Os anos entre nós





“sempre os anos entre nós,
sempre os anos,
sempre o amor.”

Virginia Woolf


            Hora de jantar. O momento exato em que estamos sentados em cadeiras que perdem o jeito e a forma de quem as concebeu. Há um silencio absurdo nas vozes que não combinam, nas intenções de tudo o que se encontra perdido na mesa. Faltam os guardanapos que poderiam criar impulsos de escrita, guardanapos que num outro tempo geravam poemas que se distraiam nas interpretações, poemas que deixámos de escrever e nos esquecemos de guardar. No centro da mesa, a mesma flor dentro do jarro abstrato com curvas surrealistas.
A flor deixou de respirar pelos poemas.
Somos gente firme que não sabe falar. Poderíamos ter olhos de vidro que veríamos o mesmo nada de agora. Há uma distancia curta que nem chega a ser, é longa demais para que um de nós tenha um resto de aproximação.
Atrás de mim, na porta do frigorifico, uma casa alentejana, sensível, a segurar um papel que esconde as palavras que escolhemos, para quando nada houvesse senão o silencio que agora nos une. Ambos sabemos que no momento em que tenhamos de retirar o papel, seguro pela casa alentejana, sensível, nesse momento deixará de haver um passado, um longo caminho, a lembrança do que fomos. Quando o papel estiver na mão de um, o outro fingirá uma doença e morre.
O esquecimento é morrer com uma doença desconhecida.
Na bancada da cozinha jaz uma vela que nunca se acendeu: cera que não entende a salvação, que por vezes tudo se pode iluminar.
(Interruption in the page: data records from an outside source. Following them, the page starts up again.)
Definition _apply_forced_tool_answer (body : dict string json) (name : string) : ForcedOutcome * dict string json :=
  match first_choice body JNull with
  | Ret (JDict choice) =>
      match jget choice "message" with
      | JDict _ =>
          match calls_named name (_response_tool_calls body) with
          | Raise _ => (Malformed, body)
          | Ret [] => (Absent, body)
          | Ret (call :: _) =>
              match _forced_tool_arguments call with
              | None => (Unusable, body)
              | Some args => (Translated, with_first_choice body (answered args))
              end
          end
      | _ => (Malformed, body)
      end
  | _ => (Malformed, body)
  end.

(** ** Judging and repairing a body *)

(** [json_repair] and [jsonschema]: what the repair reads out of a text, whether
    a schema is well formed, and whether a document satisfies it. *)
Context (repair_loads : string -> option json) (valid_schema : dict string json -> bool)
        (satisfies : dict string json -> json -> bool).

Definition _schema_valid (obj : json) (schema : option (dict string json)) : bool :=
  match schema with
  | None => true
  | Some s => if valid_schema s then satisfies s obj else true
  end.

Definition _content_valid (text : string) (schema : option (dict string json)) : bool :=
  match loads float_text text with
  | Some obj => _schema_valid obj schema
  | None => false
  end.

Definition _repair_json_text (text : string) : option json :=
  if String.eqb (strip text) "" then None
  else match repair_loads text with
       | Some JNull | Some (JStr "") => None
       | o => o
       end.

(** [nb["choices"][0]["message"]["content"] = new_content] on a copy: subscripts
    raise on a wrong shape. *)
Definition _clone_with_content (body : dict string json) (new_content : string) : res (dict string json) :=
  match jget body "choices" with
  | JList (JDict c :: _) =>
      match jget c "message" with
      | JDict _ => Ret (with_first_choice body (with_message (fun m => dset m "content" (JStr new_content))))
      | _ => Raise TypeError
      end
  | JList (_ :: _) => Raise TypeError
  | JList [] => Raise IndexError
  | _ => Raise TypeError
  end.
Retiramos a loiça da mesa. Na única vez que nos conseguimos repetir. Pensamos que somos absurdos porque antigamente fazíamos sexo desmedido em qualquer espaço de tempo. Agora, apenas nos repetimos em silencio.
Vamos para cantos opostos do apartamento, onde somos recebidos por outras duas pessoas maiores que nós. São essas pessoas que quebram a falta de palavras. Apaixonamo-nos novamente e acreditamos que em cantos opostos, em pessoas, seremos novamente um caule em que florescem pétalas-amor. E novamente, a repetirmos as palavras que tantas vezes guardámos um para o outro.
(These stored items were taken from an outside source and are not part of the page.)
Lemma first_three r w response content : plain_request r w -> sound_text w response content ->
  (degenerate_step r (finalize_thinking float_text r (finalize_forced_tool_schema float_text r w).2).2).2 = w.
Proof.
  intros [HF HA] (HR & HC & HD).
  assert (E1 : (finalize_forced_tool_schema float_text r w).2 = w)
    by (unfold finalize_forced_tool_schema; rewrite guarded_ret, run_get, HF; done).
  assert (E2 : (finalize_thinking float_text r w).2 = w).
  { unfold finalize_thinking, mut. rewrite run_get. cbv zeta. rewrite run_modify, HA. cbn [mret se_ret snd].
    destruct w as [d s]. unfold on_state. cbn [w_state w_result] in *. rewrite ddel_absent by done. by destruct s. }
  rewrite E1, E2. unfold maybe_correct_degenerate. rewrite guarded_ret, run_get, HR, HC. cbn [snd].
  destruct (_ || _ || _)%bool; [done|]. by rewrite HD.
Qed.

(** The answer meets what was asked of it. *)
Definition conforming (r : QueuedRequest) (response : dict string json) (content : string) : Prop :=
  args_valid float_text response = true
  /\ (request_expects_json r = true -> strip content = ""
      \/ exists schema, _declared_schema r = Ret schema
         /\ _content_valid float_text valid_schema satisfies content schema = true).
Voltamos para a cama, onde nos vamos encontrar novamente, por segundos, até os olhos se fecharem. Nunca nos voltamos a encontrar.
Vejo que adormeces depressa. Nem o teu adormecer é igual. Já não te atrapalhas numa queda antes do sono profundo. Enquanto dormes, já não falas com a noite. Em diálogos que sempre gostei de te apreciar. Tu já não falas com a noite. Por vezes, nessas conversas vadias com uma noite que nos conhecia bem, dizias coisas bonitas sobre o nosso tempo, no auge do nosso começo.
Hoje enquanto te observo a dormir, já não espero absolutamente nada. Tu já não falas com a noite.
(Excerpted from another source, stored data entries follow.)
Definition vllm_prepare (a : PrepareArgs) (p : dict string json) : res (dict string json) :=
  let needs_thinking_default := (negb (bool_decide (pa_thinking_kwargs a = [])) && negb (_has_thinking_kwarg p))%bool in
  if (negb (dmem p "system") && negb (dmem p "extra_body") && negb (dmem p "grammar")
      && negb (needs_model_set (pa_model_id a) p) && negb needs_thinking_default
      && negb (_has_anthropic_image_block (jget p "messages")) && negb (_needs_caller_field_strip p)
      && negb (declares_budget a))%bool
  then Ret p
  else vllm_rebuild a p.

(** ** OpenRouter *)

Definition _ENGINE_LOCAL_KEYS : list string := ["id_slot"; "chat_template_kwargs"; "thinking_token_budget"].

Definition _declares_grammar (p : dict string json) : bool :=
  (match jget p "grammar" with JStr g => negb (String.eqb (strip g) "") | _ => false end
   || match jget p "structured_outputs" with JDict so => truthy (jget so "grammar") | _ => false end)%bool.

Definition openrouter_rebuild (a : PrepareArgs) (p : dict string json) : PR (dict string json) :=
  let vision := _has_anthropic_image_block (jget p "messages") in
  p ← py (inline_system (set_model (pa_model_id a) p));
  p ← py (translate_images vision p);
  let merged := merge_extra p in
  match jget p "extra_body" with
  | JDict _ =>
      if _declares_grammar merged
      then Refused (UnsupportedRequest "openrouter cannot enforce a GBNF grammar (arrived via extra_body); refusing rather than dropping it silently")
      else Fine (ddel_all merged _ENGINE_LOCAL_KEYS)
  | _ => Fine (ddel_all merged _ENGINE_LOCAL_KEYS)
  end.

Definition openrouter_prepare (a : PrepareArgs) (p : dict string json) : PR (dict string json) :=
  if _declares_grammar p
  then Refused (UnsupportedRequest "openrouter cannot enforce a GBNF grammar; refusing rather than dropping the constraint silently")
  else if (negb (dmem p "system") && negb (dmem p "extra_body") && negb (needs_model_set (pa_model_id a) p)
           && negb (_has_anthropic_image_block (jget p "messages")) && negb (existsb (dmem p) _ENGINE_LOCAL_KEYS))%bool
  then Fine p
  else openrouter_rebuild a p.

Definition prepare_chat_payload (e : Engine) (a : PrepareArgs) (p : dict string json) : PR (dict string json) :=
  match e with
  | LLAMACPP => py (llamacpp_prepare a p)
  | VLLM => py (vllm_prepare a p)
  | OPENROUTER => openrouter_prepare a p
  end.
Abandono a cama em direção à cozinha. Não me importa o barulho que faço com os ossos a estalar. Tu deixaste de me ouvir faz tempo.
Ao entrar na cozinha, olho para a casa alentejana, sensível, que segura o papel. De olhos interrompidos, hesito um pouco porque entre nós e o tempo houve um principio de amor, houve uma história bonita que terminará na leitura das palavras que o papel esconde, que nós escondemos.
O meu olhar encontra no fundo do corredor a sombra que o teu corpo faz na beira da cama. Até a tua sombra me despreza, me repele. A tua sombra desconfia das minhas saudades. A tua sombra não ouve a minha falta de ti.
Continuas jovem, como quando o teu corpo acalmava os meus tremores de escritor perdido. O meu olhar tem a tua sombra e um imenso amor que abandonámos ainda existe, tudo imagina que existe.

Sem albergar qualquer imaginação, retiro o papel, agora órfão da casa alentejana, sensível. Retiro o papel e leio:

Nunca haverá tempo para o que não soubemos esperar.”